Василий Захаров устроил свой дом по подобию царского: в сенях дежурили сенные девки, во дворце суетилась многочисленная челядь, а в палатах он держал множество слепцов-домрачеев, которые в тоскливые зимние вечера распевали сказки и былины об Илье Муромце и Соловье-Разбойнике. А бахари у окольничего Васьки Захарова и вовсе были знамениты на всю Москву, послушать их былины приходили даже бояре: предлагали ему уступить сказочников, но окольничий всякий раз отказывался от многих денег.
Еще Василий Захаров прикупил немецких зеркал, которые выставил в девичьей комнате и у себя в тереме.
Он не отходил от зеркала уже с час, разглядывал свое изображение. Шапка из тонкого куньего меха и вправду была по нраву окольничему, а кафтан из дорогого персидского сукна сшит ему по плечам. Такой, как надо! Плечи не теснит, и грудь просторна.
Василий стал раздеваться, собираясь прилечь с женой, которая мирно посапывала на широкой супружеской постели.
Вдруг в сенях шибанулся о пол ковш и замолк.
— Потапий, ты, что ли, это?! Чего молчишь?! Потапий!
Потапий не отозвался, а в сенях слышались тяжкие шаги, гость явно не спешил уходить и топтался у порога.
— Кто там?! Господи, да что же это!
Василий пошел к порогу.
— Кто здесь?!
Окольничий едва отворил дверь, как почувствовал, что горло оказалось в капкане: чьи-то сильные пальцы сжимали его все сильнее, потом оторвали от земли, и последнее, что он успел увидеть, — это гаснущую в углу свечу. А потом бездыханное тело окольничего, уже не чувствуя боли, ударилось о дубовый пол. Яшка Хромой взял с угла погасшую свечу, сунул ее в ладони покойника и произнес:
— Отходи себе с миром.
Лукерья сжалась от ужаса, когда увидела, что из темноты прямо на нее шагнул высокий человек. Он уверенно пересек комнату и склонил волосатое лицо над ее телом.

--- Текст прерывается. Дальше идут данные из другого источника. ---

(* ===== verification/Accounts.v ===== *)
(** * Accounts: libtetrisauth/lib/account.c

    The user table behind the runner's socket, registration in a transaction
    under a system-wide semaphore, and login.  Statements, connections and
    faults work as in Server.v; PBKDF2 and RAND_bytes are parameters. *)
From S2P Require Import Prelude CText Types Rows Sql Wire Server BrainDb Printed DbLogic Htttp Codec CodecLogic Token Client.
Import Rows Sql Wire Server Printed Token.
Local Open Scope Z_scope.

Module Accounts.

(** ** The user table: TETRISAUTH_DB_SCHEMA *)

Record user_row := mkUser {
  ur_id : Z; ur_name : cstr; ur_salt : cstr; ur_digest : cstr; ur_iters : Z; ur_created : Z }.
#[export] Instance user_row_eq_dec : EqDecision user_row. Proof. solve_decision. Defined.

Definition BODY_MAX : nat := Z.to_nat 4096.
Definition CRED_PASS_MIN : nat := 8.
Definition CRED_PASS_MAX : nat := 128.
Definition REG_WAIT_MS : Z := 5000.
Definition REG_POLL_MIN_US : Z := 1000.
Definition REG_POLL_SPAN_US : Z := 4000.
Definition TXN_ATTEMPTS : nat := 3.
Definition SALT_HEX_LEN : nat := 32.
Definition DIGEST_HEX_LEN : nat := 64.
Definition HASH_SALT_BYTES : nat := 16.
Definition HASH_DIGEST_BYTES : nat := 32.
Definition MAX_USER_NAME : nat := 16.
Definition QUOTED_MAX : nat := MAX_USER_NAME * 2 + 4.
Definition LOGIN_SQL : nat := Z.to_nat 256.
Definition REGISTER_SQL : nat := Z.to_nat 512.

(** ** The statements account.c sends *)

Inductive ustmt :=
  | USetTransaction | UCommit | URollback
  | USelMax
  | USelId (name : cstr)
  | USelLogin (name : cstr)
  | UInsert (id : Z) (name salt digest : cstr) (iters created : Z).

Definition usql_text (s : ustmt) : cstr :=
  match s with
  | USetTransaction => $"set transaction read write;"
  | UCommit => $"commit;"
  | URollback => $"rollback;"
  | USelMax => $"select max(id) from user;"
  | USelId name => trunc REGISTER_SQL ($"select id from user where name = " ++ db_quote QUOTED_MAX name ++ $";")
  | USelLogin name =>
    trunc LOGIN_SQL ($"select id, salt, digest, iters from user where name = " ++ db_quote QUOTED_MAX name ++ $";")
  | UInsert id name salt digest iters created =>
    trunc REGISTER_SQL ($"insert into user values (" ++ print_int id ++ $", " ++ db_quote QUOTED_MAX name ++ $", '" ++ salt ++ $"', '" ++
      digest ++ $"', " ++ print_int iters ++ $", " ++ print_int created ++ $");")
  end.

(** What the runner prints around the answers to these statements. *)
Class UserRunner := {
  u_preamble : ustmt -> list cstr; u_columns : ustmt -> list cstr; u_postamble : ustmt -> list cstr;
  u_printing : forall s, printing_ok (u_preamble s) (u_columns s) (u_postamble s) }.

(** One session's connection, and the world of a session process: the
    committed table, the outcomes of the next statements, connects,
    [sem_open]s and [sem_trywait]s, and whether this process holds the
    registration semaphore. *)
Record uconn := mkUconn { uc_txn : option (list user_row); uc_failed : option db_status_t; uc_unread : list cstr }.
Record uworld := mkUworld {
  uw_users : list user_row; uw_faults : list fault; uw_opens : list bool; uw_sems : list bool; uw_turns : list bool; uw_held : bool }.

Definition set_users x w := mkUworld x (uw_faults w) (uw_opens w) (uw_sems w) (uw_turns w) (uw_held w).
Definition set_faults x w := mkUworld (uw_users w) x (uw_opens w) (uw_sems w) (uw_turns w) (uw_held w).
Definition set_opens x w := mkUworld (uw_users w) (uw_faults w) x (uw_sems w) (uw_turns w) (uw_held w).
Definition set_sems x w := mkUworld (uw_users w) (uw_faults w) (uw_opens w) x (uw_turns w) (uw_held w).
Definition set_turns x w := mkUworld (uw_users w) (uw_faults w) (uw_opens w) (uw_sems w) x (uw_held w).
Definition set_held x w := mkUworld (uw_users w) (uw_faults w) (uw_opens w) (uw_sems w) (uw_turns w) x.

Section Accounts.
Context `{R : Runner} `{U : UserRunner}.

(** [PKCS5_PBKDF2_HMAC] with SHA-256 and a 32-byte output: password, salt, iterations. *)
Variable PBKDF2 : cstr -> cstr -> Z -> option cstr.

(** The value of a name's literal in a string column, and of hex text between quotes. *)
Definition uval (name : cstr) : cstr := take STRING_LEN (zql_string (quote_loop QUOTED_MAX 1 name)).
Definition hval (hex : cstr) : cstr := take STRING_LEN (zql_string hex).

Definition max_id (l : list user_row) : Z := foldr Z.max (-2147483648) (map ur_id l).

Definition user_select (s : ustmt) (t : list user_row) : list (list cstr) :=
  match s with
  | USelMax => match t with [] => [] | _ => [[print_int (max_id t)]] end
  | USelId name => map (fun r => [print_int (ur_id r)]) (filter (fun r => ur_name r = uval name) t)
  | USelLogin name =>
    map (fun r => [print_int (ur_id r); ur_salt r; ur_digest r; print_int (ur_iters r)]) (filter (fun r => ur_name r = uval name) t)
  | _ => []
  end.

Definition user_run (s : ustmt) (t : list user_row) : option (list user_row) :=
  match s with
  | UInsert id name salt digest iters created =>
    i ← nval id; n ← nval iters; c ← nval created; Some (place (mkUser i (uval name) (hval salt) (hval digest) n c) t)
  | _ => Some t
  end.

Definition user_lines (s : ustmt) (t : list user_row) : list cstr :=
  table_lines (u_preamble s) (u_columns s) (u_postamble s) (user_select s t).

(** The runner's statement processing, as [session_exec] of Server.v. *)
Definition user_exec (db : list user_row) (txn : option (list user_row)) (s : ustmt)
    : bool * list user_row * option (list user_row) * list cstr :=
  match s with
  | USetTransaction => match txn with None => (true, db, Some db, []) | Some _ => (false, db, txn, []) end
  | UCommit => match txn with Some t => (true, t, None, []) | None => (false, db, None, []) end
  | URollback => match txn with Some _ => (true, db, None, []) | None => (false, db, None, []) end
  | _ =>
    let t := default db txn in
    match user_run s t with
    | None => (false, db, None, [])
    | Some t' => match txn with Some _ => (true, db, Some t', user_lines s t) | None => (true, t', None, user_lines s t) end
    end
  end.

(** [db_socket_exec]. *)
Definition uexec (s : ustmt) (cap : option nat) (c : uconn) (w : uworld) : db_status_t * cstr * uconn * uworld :=
  match uc_failed c with
  | Some f => (f, [], c, w)
  | None =>
    if has_line_break (usql_text s) then (DB_ERROR, [], c, w)
    else
      let f := match uw_faults w with f :: _ => f | [] => F_ok end in
      let w1 := set_faults (tail (uw_faults w)) w in
      let answer (db : list user_row) (txn : option (list user_row)) (lines : list cstr) (mark : cstr) :=
        let '(st, body, rest) := take_reply [] (uc_unread c ++ lines ++ [mark]) in
        (st, wire_body cap body, mkUconn txn None rest, set_users db w1) in
      match f with
      | F_ok =>
        let '(ok, db, txn, lines) := user_exec (uw_users w1) (uc_txn c) s in
        answer db txn lines (if ok then DB_MARK_OK else DB_MARK_ERROR)
      | F_retry => answer (uw_users w1) None [] DB_MARK_RETRY
      | F_error => answer (uw_users w1) None [] DB_MARK_ERROR
      | F_lost late applied =>
        let st := if late then DB_TIMEOUT else DB_IO in
        if applied then
          let '(_, db, txn, _) := user_exec (uw_users w1) (uc_txn c) s in (st, [], mkUconn txn (Some st) [], set_users db w1)
        else (st, [], mkUconn (uc_txn c) (Some st) [], w1)
      end
  end.

(** ** account.c *)

(** The hex digest, or [None] for -1. *)
Definition password_hash (pass salt_hex : cstr) (iters : Z) (cap : nat) : option cstr :=
  if (cap <? HASH_DIGEST_BYTES * 2 + 1)%nat || (iters <? 1) then None
  else match hex_decode salt_hex HASH_SALT_BYTES with
       | None | Some [] => None
       | Some salt => digest ← PBKDF2 pass salt iters; Some (hex_encode digest)
       end.

Definition poll_delay_us (pid : Z) : Z := REG_POLL_MIN_US + u32 pid mod REG_POLL_SPAN_US.

Definition conn_open (w : uworld) : option uconn * uworld :=
  (if match uw_opens w with b :: _ => b | [] => true end then Some (mkUconn None None []) else None, set_opens (tail (uw_opens w)) w).

Definition copy_text (src : cstr) (cap : nat) : option cstr :=
  if (length src =? 0)%nat || (cap <=? length src)%nat then None else Some src.

(** The status, or on 200 the salt, the digest, the iteration count and the id. *)
Definition parse_login_db_result (st : db_status_t) (body : cstr) : Z + (cstr * cstr * Z * Z) :=
  if negb (bool_decide (st = DB_OK)) then inl 500
  else
    let rows := db_row_count body in
    if rows <? 0 then inl 500
    else if rows =? 0 then inl 404
    else match db_row_fields body 0 4 with
    | Some (4%nat, [id; salt; digest; iters]) =>
      if negb (length salt =? SALT_HEX_LEN)%nat || negb (length digest =? DIGEST_HEX_LEN)%nat then inl 500
      else match copy_text id 32, copy_text iters 32 with
      | Some id_text, Some iters_text =>
        let n := i32 (fst (strtol iters_text)) in
        if n <? 1 then inl 500 else inr (salt, digest, n, fst (strtol id_text))
      | _, _ => inl 500
      end
    | _ => inl 500
    end.

(** The select, sent again when it was a deadlock's victim. *)
Definition login_query (name : cstr) (conn : uconn) (w : uworld) : db_status_t * cstr * uworld :=
  let '(st, body, conn, w) := uexec (USelLogin name) (Some BODY_MAX) conn w in
  if bool_decide (st = DB_RETRY) then
    let '(st, body, _, w) := uexec (USelLogin name) (Some BODY_MAX) conn w in (st, body, w)
  else (st, body, w).

(** The status and, on 200, [*id]. *)
Definition account_login (name pass : cstr) (w : uworld) : Z * option Z * uworld :=
  match conn_open w with
  | (None, w1) => (500, None, w1)
  | (Some conn, w1) =>
    let '(st, body, w2) := login_query name conn w1 in
    match parse_login_db_result st body with
    | inl status => (status, None, w2)
    | inr (salt, digest, iters, uid) =>
      match password_hash pass salt iters (DIGEST_HEX_LEN + 1) with
      | None => (500, None, w2)
      | Some want => if streq (take DIGEST_HEX_LEN want) (take DIGEST_HEX_LEN digest) then (200, Some uid, w2) else (401, None, w2)
      end
    end
  end.

(** The end of the transaction: the row goes in and the commit is sent. *)
Definition insert_and_commit (next : Z) (name salt_hex digest_hex : cstr) (iters now : Z) (c : uconn) (w : uworld)
    : db_status_t * bool * option Z * uconn * uworld :=
  let '(st, _, c, w) := uexec (UInsert next name salt_hex digest_hex iters now) None c w in
  if negb (bool_decide (st = DB_OK)) then (st, false, None, c, w)
  else
    let '(st, _, c, w) := uexec UCommit None c w in
    if negb (bool_decide (st = DB_OK)) then (st, false, None, c, w) else (DB_OK, false, Some next, c, w).

(** The status, [*taken], and [*id] when it was written. *)
Definition register_txn (name salt_hex digest_hex : cstr) (iters now : Z) (c : uconn) (w : uworld)
    : db_status_t * bool * option Z * uconn * uworld :=
  let '(st, _, c, w) := uexec USetTransaction None c w in
  if negb (bool_decide (st = DB_OK)) then (st, false, None, c, w)
  else
    let '(st, body, c, w) := uexec USelMax (Some BODY_MAX) c w in
    if negb (bool_decide (st = DB_OK)) then (st, false, None, c, w)
    else
      let next := db_next_id body in
      if next <? 0 then (DB_ERROR, false, None, c, w)
      else
        let '(st, body, c, w) := uexec (USelId name) (Some BODY_MAX) c w in
        if negb (bool_decide (st = DB_OK)) then (st, false, None, c, w)
        else
          let rows := db_row_count body in
          if rows <? 0 then (DB_ERROR, false, None, c, w)
          else if 0 <? rows then
            let '(_, _, c, w) := uexec URollback None c w in (DB_OK, true, None, c, w)
          else insert_and_commit next name salt_hex digest_hex iters now c w.

(** The polling loop of [reg_acquire]; every nap is at least a millisecond,
    so [REG_WAIT_MS] polls are enough. *)
Fixpoint reg_wait (fuel : nat) (nap waited_us : Z) (w : uworld) : bool * uworld :=
  match fuel with
  | O => (false, w)
  | S f =>
    if waited_us <? REG_WAIT_MS * 1000 then
      let got := match uw_turns w with b :: _ => b | [] => true end in
      let w1 := set_turns (tail (uw_turns w)) w in
      if got then (true, set_held true w1) else reg_wait f nap (waited_us + nap) w1
    else (false, w)
  end.

Definition reg_acquire (pid : Z) (w : uworld) : bool * uworld :=
  let opened := match uw_sems w with b :: _ => b | [] => true end in
  let w1 := set_sems (tail (uw_sems w)) w in
  if opened then reg_wait (S (Z.to_nat REG_WAIT_MS)) (poll_delay_us pid) 0 w1 else (false, w1).

Definition reg_release (sem : bool) (w : uworld) : uworld := if sem then set_held false w else w.

(** [rand]: what [RAND_bytes] wrote. *)
Definition gen_new_salt (rand : option cstr) (cap : nat) : option cstr :=
  if (cap <? HASH_SALT_BYTES * 2 + 1)%nat then None else salt ← rand; Some (hex_encode salt).

(** The attempt loop; [clock n] is what [time] reads with [n] attempts left
    behind this one. *)
Fixpoint register_loop (attempts : nat) (name salt_hex digest_hex : cstr) (iters : Z) (clock : nat -> Z) (c : uconn) (w : uworld)
    : Z * option Z * uworld :=
  match attempts with
  | O => (500, None, w)
  | S n =>
    let '(st, taken, id, c, w) := register_txn name salt_hex digest_hex iters (clock n) c w in
    match st with
    | DB_RETRY => register_loop n name salt_hex digest_hex iters clock c w
    | DB_OK => (if taken then 409 else 200, id, w)
    | _ => (500, None, w)
    end
  end.

Definition account_register (name pass : cstr) (rand : option cstr) (iters : Z) (clock : nat -> Z) (pid : Z) (w : uworld) : Z * option Z * uworld :=
  if (length pass <? CRED_PASS_MIN)%nat || (CRED_PASS_MAX <? length pass)%nat then (400, None, w)
  else match gen_new_salt rand (SALT_HEX_LEN + 1) with
  | None => (500, None, w)
  | Some salt_hex =>
    match password_hash pass salt_hex iters (DIGEST_HEX_LEN + 1) with
    | None => (500, None, w)
    | Some digest_hex =>
      match reg_acquire pid w with
      | (false, w1) => (500, None, w1)
      | (true, w1) =>
        match conn_open w1 with
        | (None, w2) => (500, None, reg_release true w2)
        | (Some conn, w2) =>
          let '(status, id, w3) := register_loop TXN_ATTEMPTS name salt_hex digest_hex iters clock conn w2 in
          (status, id, reg_release true w3)
        end
      end
    end
  end.

End Accounts.
End Accounts.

— Никак ли вдова Васьки Захарова? Хороша девица. В постели ты задом елозишь? — простодушно поинтересовался чернец.
— Да, — отвечала женщина, видно, не совсем понимая, что говорит.
— Тогда годится, — качнулась большая голова Яшки Хромого, — я тебя пригрею. От твоего муженька одна душа осталась. А ты, по всему видать, бабонька горячая, тебе крепкая плоть нужна.